-- RECORDS FOR PROCESSING follows --
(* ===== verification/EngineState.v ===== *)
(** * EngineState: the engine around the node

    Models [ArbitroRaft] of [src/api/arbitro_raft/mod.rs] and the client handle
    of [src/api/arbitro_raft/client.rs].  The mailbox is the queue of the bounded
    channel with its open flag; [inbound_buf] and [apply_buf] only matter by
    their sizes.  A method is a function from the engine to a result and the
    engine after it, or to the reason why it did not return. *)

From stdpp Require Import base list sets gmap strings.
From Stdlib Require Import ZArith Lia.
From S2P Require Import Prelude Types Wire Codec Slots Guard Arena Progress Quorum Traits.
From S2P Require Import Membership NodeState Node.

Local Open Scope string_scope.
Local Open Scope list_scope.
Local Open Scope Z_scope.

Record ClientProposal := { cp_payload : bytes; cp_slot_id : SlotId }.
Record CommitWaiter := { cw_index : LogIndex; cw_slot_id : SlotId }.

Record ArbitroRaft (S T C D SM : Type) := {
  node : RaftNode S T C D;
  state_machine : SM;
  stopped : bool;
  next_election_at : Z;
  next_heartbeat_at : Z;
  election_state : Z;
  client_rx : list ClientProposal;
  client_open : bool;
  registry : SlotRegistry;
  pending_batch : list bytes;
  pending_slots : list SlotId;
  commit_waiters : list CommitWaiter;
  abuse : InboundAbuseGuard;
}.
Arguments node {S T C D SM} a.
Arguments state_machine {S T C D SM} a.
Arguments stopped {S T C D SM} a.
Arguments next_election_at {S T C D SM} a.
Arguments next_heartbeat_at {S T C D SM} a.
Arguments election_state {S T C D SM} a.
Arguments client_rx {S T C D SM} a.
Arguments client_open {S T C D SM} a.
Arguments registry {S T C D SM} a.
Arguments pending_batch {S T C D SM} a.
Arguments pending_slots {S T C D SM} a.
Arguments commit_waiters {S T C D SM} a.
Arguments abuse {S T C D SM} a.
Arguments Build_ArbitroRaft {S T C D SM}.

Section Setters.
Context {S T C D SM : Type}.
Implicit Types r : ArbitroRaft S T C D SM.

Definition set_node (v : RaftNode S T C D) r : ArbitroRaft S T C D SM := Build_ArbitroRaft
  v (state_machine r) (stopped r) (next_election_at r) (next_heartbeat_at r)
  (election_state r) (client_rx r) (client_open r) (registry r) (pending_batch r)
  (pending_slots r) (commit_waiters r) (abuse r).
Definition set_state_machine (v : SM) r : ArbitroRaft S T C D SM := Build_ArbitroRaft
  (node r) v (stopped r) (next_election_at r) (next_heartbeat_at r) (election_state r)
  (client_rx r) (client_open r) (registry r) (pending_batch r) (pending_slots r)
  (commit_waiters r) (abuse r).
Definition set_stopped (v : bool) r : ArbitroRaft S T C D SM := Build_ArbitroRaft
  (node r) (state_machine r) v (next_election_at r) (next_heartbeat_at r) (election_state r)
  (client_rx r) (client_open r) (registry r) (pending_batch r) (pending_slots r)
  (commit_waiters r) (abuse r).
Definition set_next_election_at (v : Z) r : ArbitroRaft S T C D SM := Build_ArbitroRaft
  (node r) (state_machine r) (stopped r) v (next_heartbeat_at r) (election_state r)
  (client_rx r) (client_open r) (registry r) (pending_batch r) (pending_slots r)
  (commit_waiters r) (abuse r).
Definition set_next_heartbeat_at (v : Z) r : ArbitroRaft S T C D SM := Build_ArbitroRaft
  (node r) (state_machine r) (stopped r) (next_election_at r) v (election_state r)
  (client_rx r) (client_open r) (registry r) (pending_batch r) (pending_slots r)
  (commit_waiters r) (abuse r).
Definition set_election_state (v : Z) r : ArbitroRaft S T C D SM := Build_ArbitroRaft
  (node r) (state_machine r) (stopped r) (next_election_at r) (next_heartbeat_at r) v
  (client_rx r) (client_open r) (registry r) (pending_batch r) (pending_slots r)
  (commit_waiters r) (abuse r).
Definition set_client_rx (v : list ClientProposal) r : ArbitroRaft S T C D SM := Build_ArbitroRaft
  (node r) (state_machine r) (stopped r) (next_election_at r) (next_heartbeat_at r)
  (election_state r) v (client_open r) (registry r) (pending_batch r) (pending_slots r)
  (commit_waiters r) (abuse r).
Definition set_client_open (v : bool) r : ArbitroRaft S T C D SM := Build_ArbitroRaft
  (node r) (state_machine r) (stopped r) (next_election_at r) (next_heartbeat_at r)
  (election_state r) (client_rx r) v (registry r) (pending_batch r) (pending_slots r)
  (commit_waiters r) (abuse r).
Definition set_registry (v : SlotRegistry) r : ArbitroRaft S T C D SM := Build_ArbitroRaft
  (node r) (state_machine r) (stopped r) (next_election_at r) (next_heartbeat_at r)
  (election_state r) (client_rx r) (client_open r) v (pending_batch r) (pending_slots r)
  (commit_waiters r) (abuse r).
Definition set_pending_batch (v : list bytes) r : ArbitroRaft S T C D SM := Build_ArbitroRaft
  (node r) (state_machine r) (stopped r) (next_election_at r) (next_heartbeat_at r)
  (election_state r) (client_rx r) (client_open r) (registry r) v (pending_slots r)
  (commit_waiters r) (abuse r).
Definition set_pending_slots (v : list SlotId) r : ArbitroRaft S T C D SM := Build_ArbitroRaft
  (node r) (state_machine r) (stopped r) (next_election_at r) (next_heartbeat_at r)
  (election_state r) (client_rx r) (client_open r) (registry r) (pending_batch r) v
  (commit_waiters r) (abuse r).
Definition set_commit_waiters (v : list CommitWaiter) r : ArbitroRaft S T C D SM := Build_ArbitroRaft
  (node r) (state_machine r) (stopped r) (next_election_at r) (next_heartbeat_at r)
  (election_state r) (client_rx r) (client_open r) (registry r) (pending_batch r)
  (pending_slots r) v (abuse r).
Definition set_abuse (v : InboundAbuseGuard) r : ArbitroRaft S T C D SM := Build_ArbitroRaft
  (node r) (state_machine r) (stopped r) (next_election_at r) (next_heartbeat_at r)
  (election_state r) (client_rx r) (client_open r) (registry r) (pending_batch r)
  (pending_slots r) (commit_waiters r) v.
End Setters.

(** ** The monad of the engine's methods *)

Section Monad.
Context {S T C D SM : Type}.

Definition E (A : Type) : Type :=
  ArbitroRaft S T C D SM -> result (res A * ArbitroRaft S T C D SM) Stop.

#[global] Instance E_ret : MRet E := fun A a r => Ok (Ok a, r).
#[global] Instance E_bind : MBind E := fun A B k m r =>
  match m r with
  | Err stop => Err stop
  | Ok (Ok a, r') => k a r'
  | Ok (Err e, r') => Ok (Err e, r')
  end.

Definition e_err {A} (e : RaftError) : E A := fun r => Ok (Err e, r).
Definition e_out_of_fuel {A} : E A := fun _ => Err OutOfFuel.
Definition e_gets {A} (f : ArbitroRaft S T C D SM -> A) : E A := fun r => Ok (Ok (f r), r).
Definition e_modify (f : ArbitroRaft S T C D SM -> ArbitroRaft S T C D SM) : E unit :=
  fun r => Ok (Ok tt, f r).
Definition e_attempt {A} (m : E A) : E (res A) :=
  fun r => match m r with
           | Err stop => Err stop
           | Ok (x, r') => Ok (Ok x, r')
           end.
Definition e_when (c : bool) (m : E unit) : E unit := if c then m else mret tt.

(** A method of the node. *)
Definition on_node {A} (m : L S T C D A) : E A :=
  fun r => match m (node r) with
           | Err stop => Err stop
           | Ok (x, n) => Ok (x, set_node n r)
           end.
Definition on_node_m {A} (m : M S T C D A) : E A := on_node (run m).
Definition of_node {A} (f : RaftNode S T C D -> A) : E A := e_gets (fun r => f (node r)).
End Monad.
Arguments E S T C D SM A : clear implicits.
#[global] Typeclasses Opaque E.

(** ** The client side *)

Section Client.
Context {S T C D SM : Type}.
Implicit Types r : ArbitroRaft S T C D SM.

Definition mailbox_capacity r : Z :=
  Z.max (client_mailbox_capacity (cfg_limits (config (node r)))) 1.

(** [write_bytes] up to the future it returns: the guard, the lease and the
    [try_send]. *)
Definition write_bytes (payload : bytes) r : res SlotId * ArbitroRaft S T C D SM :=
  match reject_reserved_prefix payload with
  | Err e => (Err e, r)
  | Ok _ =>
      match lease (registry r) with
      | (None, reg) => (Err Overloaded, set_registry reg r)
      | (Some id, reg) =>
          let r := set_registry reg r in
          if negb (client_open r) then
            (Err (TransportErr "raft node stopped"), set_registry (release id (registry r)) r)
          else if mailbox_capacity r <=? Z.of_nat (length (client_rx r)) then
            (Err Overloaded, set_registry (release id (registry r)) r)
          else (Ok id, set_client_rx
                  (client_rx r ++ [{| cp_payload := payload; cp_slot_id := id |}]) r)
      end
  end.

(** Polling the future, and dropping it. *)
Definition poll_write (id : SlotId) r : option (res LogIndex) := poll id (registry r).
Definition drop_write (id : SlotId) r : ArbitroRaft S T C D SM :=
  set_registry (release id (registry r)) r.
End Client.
-- RECORDS FOR PROCESSING concluded --
## WHAT TO WORK ON:
Your task is to restate, word for word, only those lines above that fall between the line holding "node : RaftNode S T C D;" and the line holding "(node r) (state_machine r) v", inclusive.

## ANSWER BOX:
  node : RaftNode S T C D;
  state_machine : SM;
  stopped : bool;
  next_election_at : Z;
  next_heartbeat_at : Z;
  election_state : Z;
  client_rx : list ClientProposal;
  client_open : bool;
  registry : SlotRegistry;
  pending_batch : list bytes;
  pending_slots : list SlotId;
  commit_waiters : list CommitWaiter;
  abuse : InboundAbuseGuard;
}.
Arguments node {S T C D SM} a.
Arguments state_machine {S T C D SM} a.
Arguments stopped {S T C D SM} a.
Arguments next_election_at {S T C D SM} a.
Arguments next_heartbeat_at {S T C D SM} a.
Arguments election_state {S T C D SM} a.
Arguments client_rx {S T C D SM} a.
Arguments client_open {S T C D SM} a.
Arguments registry {S T C D SM} a.
Arguments pending_batch {S T C D SM} a.
Arguments pending_slots {S T C D SM} a.
Arguments commit_waiters {S T C D SM} a.
Arguments abuse {S T C D SM} a.
Arguments Build_ArbitroRaft {S T C D SM}.

Section Setters.
Context {S T C D SM : Type}.
Implicit Types r : ArbitroRaft S T C D SM.

Definition set_node (v : RaftNode S T C D) r : ArbitroRaft S T C D SM := Build_ArbitroRaft
  v (state_machine r) (stopped r) (next_election_at r) (next_heartbeat_at r)
  (election_state r) (client_rx r) (client_open r) (registry r) (pending_batch r)
  (pending_slots r) (commit_waiters r) (abuse r).
Definition set_state_machine (v : SM) r : ArbitroRaft S T C D SM := Build_ArbitroRaft
  (node r) v (stopped r) (next_election_at r) (next_heartbeat_at r) (election_state r)
  (client_rx r) (client_open r) (registry r) (pending_batch r) (pending_slots r)
  (commit_waiters r) (abuse r).
Definition set_stopped (v : bool) r : ArbitroRaft S T C D SM := Build_ArbitroRaft
  (node r) (state_machine r) v (next_election_at r) (next_heartbeat_at r) (election_state r)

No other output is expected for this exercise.